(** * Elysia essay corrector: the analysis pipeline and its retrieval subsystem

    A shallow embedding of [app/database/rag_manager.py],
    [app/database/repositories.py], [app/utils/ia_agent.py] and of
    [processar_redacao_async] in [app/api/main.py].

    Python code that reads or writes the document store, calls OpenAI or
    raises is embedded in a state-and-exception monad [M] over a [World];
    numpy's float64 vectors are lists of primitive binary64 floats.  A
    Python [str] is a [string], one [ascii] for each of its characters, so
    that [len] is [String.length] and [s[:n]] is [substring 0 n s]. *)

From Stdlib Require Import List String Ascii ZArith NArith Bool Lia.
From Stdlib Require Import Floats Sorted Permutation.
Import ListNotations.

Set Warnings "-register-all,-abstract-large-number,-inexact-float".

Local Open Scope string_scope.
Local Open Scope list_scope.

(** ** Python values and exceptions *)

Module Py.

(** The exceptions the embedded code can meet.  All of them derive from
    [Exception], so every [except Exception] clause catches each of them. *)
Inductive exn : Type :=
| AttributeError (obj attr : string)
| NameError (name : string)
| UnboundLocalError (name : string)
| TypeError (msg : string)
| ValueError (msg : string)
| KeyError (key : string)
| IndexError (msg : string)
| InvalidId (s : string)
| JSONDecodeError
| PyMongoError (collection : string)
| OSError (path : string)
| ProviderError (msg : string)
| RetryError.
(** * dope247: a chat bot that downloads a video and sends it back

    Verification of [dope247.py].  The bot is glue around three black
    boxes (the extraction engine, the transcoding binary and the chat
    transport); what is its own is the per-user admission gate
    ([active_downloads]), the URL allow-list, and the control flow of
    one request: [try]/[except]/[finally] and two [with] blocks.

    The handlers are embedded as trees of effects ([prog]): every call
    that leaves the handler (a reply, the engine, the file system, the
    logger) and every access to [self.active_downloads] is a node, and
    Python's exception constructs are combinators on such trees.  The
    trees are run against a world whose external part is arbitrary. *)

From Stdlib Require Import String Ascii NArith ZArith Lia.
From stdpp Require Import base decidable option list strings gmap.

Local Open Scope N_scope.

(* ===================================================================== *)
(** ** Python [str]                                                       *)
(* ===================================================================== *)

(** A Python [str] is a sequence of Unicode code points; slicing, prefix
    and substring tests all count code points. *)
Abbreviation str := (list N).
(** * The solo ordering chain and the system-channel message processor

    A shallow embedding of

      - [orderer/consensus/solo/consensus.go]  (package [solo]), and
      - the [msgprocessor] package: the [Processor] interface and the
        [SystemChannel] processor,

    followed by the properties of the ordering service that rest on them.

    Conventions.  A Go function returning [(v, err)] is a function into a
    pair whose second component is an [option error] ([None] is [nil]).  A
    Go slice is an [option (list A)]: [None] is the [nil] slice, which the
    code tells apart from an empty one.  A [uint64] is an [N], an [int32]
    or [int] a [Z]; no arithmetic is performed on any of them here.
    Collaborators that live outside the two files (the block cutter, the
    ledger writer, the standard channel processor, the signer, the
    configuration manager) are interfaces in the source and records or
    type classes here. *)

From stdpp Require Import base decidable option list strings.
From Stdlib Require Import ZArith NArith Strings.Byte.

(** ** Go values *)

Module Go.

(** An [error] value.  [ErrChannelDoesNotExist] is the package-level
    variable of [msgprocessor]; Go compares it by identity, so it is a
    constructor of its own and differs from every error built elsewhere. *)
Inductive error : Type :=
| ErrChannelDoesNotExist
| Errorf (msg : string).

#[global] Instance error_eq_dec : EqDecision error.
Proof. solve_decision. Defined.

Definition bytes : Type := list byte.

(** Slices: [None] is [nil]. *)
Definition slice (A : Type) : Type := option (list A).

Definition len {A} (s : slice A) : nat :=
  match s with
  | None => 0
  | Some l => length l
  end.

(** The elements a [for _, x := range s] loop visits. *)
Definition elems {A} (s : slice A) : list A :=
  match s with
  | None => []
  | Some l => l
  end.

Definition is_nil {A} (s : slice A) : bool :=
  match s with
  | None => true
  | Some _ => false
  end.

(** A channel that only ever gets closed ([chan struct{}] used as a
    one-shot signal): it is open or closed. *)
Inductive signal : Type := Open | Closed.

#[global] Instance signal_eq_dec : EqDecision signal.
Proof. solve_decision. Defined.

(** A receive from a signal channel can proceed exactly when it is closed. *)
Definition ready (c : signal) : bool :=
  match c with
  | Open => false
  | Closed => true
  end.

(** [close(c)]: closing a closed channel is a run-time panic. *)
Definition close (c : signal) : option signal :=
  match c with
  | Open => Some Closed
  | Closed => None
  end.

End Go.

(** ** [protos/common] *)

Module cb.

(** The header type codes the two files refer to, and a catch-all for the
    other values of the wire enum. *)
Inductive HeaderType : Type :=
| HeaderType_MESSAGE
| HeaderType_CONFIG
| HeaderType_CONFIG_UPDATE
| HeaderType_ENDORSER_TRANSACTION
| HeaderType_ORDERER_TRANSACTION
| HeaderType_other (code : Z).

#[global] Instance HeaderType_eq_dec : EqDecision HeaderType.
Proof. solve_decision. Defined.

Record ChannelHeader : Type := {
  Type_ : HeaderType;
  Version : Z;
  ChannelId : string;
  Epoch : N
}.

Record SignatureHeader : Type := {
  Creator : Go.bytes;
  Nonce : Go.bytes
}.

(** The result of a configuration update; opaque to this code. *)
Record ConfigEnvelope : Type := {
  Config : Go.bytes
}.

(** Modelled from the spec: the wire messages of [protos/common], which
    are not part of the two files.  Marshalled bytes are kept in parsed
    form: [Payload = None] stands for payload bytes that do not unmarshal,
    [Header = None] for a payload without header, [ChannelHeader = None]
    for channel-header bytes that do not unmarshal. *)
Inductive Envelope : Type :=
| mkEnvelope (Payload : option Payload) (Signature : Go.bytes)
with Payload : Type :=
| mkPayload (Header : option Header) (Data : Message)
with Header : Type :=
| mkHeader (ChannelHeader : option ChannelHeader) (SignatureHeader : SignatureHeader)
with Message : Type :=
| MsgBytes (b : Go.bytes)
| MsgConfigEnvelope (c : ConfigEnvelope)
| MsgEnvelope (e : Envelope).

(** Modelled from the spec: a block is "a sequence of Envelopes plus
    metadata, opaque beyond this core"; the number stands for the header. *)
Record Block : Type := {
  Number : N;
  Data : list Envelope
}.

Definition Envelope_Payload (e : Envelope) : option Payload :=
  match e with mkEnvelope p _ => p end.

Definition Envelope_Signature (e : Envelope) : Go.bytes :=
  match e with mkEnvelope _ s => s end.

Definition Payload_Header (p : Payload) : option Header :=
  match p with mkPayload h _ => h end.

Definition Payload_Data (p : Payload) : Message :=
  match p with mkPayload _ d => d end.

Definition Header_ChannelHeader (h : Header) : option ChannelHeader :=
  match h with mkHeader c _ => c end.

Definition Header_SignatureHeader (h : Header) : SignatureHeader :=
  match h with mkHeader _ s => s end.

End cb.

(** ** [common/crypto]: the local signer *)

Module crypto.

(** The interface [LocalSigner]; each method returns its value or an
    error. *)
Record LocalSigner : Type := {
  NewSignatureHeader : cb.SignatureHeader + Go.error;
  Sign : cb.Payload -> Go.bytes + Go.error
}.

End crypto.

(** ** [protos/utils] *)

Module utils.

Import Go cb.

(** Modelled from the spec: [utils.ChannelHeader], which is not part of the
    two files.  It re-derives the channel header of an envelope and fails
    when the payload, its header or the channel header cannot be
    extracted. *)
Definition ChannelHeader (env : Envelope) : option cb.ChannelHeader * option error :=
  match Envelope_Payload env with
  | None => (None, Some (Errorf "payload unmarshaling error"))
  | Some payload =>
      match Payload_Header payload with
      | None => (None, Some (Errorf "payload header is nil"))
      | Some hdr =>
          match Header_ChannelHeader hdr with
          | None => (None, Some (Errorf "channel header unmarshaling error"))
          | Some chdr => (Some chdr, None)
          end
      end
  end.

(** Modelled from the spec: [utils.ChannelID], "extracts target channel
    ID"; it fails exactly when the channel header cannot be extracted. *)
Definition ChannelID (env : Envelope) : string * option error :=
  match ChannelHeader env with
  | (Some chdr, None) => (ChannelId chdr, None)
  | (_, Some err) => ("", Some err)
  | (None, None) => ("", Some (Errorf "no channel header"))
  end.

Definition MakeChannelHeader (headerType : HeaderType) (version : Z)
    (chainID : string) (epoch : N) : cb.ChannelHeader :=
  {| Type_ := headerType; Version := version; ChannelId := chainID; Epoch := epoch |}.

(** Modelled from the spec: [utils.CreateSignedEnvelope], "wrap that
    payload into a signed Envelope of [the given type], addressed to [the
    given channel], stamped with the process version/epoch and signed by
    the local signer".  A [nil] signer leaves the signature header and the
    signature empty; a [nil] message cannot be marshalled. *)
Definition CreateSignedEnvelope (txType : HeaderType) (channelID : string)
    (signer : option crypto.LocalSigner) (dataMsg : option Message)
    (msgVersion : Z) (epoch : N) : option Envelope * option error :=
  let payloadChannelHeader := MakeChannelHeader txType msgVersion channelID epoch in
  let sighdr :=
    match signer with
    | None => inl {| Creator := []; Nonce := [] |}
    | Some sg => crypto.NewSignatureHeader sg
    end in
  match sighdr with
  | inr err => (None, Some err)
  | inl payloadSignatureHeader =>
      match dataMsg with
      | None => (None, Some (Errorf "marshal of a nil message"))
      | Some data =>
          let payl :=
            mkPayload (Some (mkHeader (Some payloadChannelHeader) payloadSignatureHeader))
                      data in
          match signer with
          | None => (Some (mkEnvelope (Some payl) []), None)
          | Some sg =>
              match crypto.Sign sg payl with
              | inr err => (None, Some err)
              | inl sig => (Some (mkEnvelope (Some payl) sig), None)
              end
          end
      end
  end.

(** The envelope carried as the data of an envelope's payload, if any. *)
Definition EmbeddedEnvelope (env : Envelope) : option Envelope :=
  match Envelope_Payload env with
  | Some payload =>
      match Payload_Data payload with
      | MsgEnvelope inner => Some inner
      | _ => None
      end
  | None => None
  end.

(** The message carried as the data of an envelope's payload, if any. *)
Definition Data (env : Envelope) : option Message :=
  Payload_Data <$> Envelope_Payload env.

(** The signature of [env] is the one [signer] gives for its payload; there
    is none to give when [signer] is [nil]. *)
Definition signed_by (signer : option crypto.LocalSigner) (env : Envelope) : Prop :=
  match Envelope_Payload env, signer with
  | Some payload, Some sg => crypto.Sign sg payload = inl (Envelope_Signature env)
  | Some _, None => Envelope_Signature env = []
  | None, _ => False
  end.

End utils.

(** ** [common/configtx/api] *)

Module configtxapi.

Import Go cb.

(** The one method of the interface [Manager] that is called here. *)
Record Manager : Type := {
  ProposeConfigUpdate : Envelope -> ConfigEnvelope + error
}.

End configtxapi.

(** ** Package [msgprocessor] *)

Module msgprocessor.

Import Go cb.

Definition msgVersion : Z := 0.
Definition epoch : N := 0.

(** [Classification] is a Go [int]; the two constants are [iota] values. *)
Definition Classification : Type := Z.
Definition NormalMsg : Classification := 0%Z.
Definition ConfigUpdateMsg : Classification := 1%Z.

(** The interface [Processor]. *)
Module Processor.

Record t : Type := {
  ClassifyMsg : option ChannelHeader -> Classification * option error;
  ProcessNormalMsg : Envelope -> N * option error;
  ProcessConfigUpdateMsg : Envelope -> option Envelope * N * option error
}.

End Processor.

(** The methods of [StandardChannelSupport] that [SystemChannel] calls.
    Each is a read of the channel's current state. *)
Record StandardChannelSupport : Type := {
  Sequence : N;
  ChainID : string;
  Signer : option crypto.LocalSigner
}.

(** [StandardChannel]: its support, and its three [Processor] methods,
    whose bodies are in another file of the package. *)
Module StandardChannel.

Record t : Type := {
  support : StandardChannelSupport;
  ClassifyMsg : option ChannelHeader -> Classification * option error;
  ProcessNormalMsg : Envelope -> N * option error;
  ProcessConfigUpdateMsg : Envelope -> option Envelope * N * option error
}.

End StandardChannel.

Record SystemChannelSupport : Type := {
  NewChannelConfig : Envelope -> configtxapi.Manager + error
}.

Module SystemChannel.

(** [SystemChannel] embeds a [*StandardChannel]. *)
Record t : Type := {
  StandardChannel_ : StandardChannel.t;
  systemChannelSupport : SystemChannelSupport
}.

·····

Exercise objective
Could you copy every line in the records that holds "Errorf"?

Task answer
| Errorf (msg : string).
  | None => (None, Some (Errorf "payload unmarshaling error"))
      | None => (None, Some (Errorf "payload header is nil"))
          | None => (None, Some (Errorf "channel header unmarshaling error"))
  | (None, None) => ("", Some (Errorf "no channel header"))
      | None => (None, Some (Errorf "marshal of a nil message"))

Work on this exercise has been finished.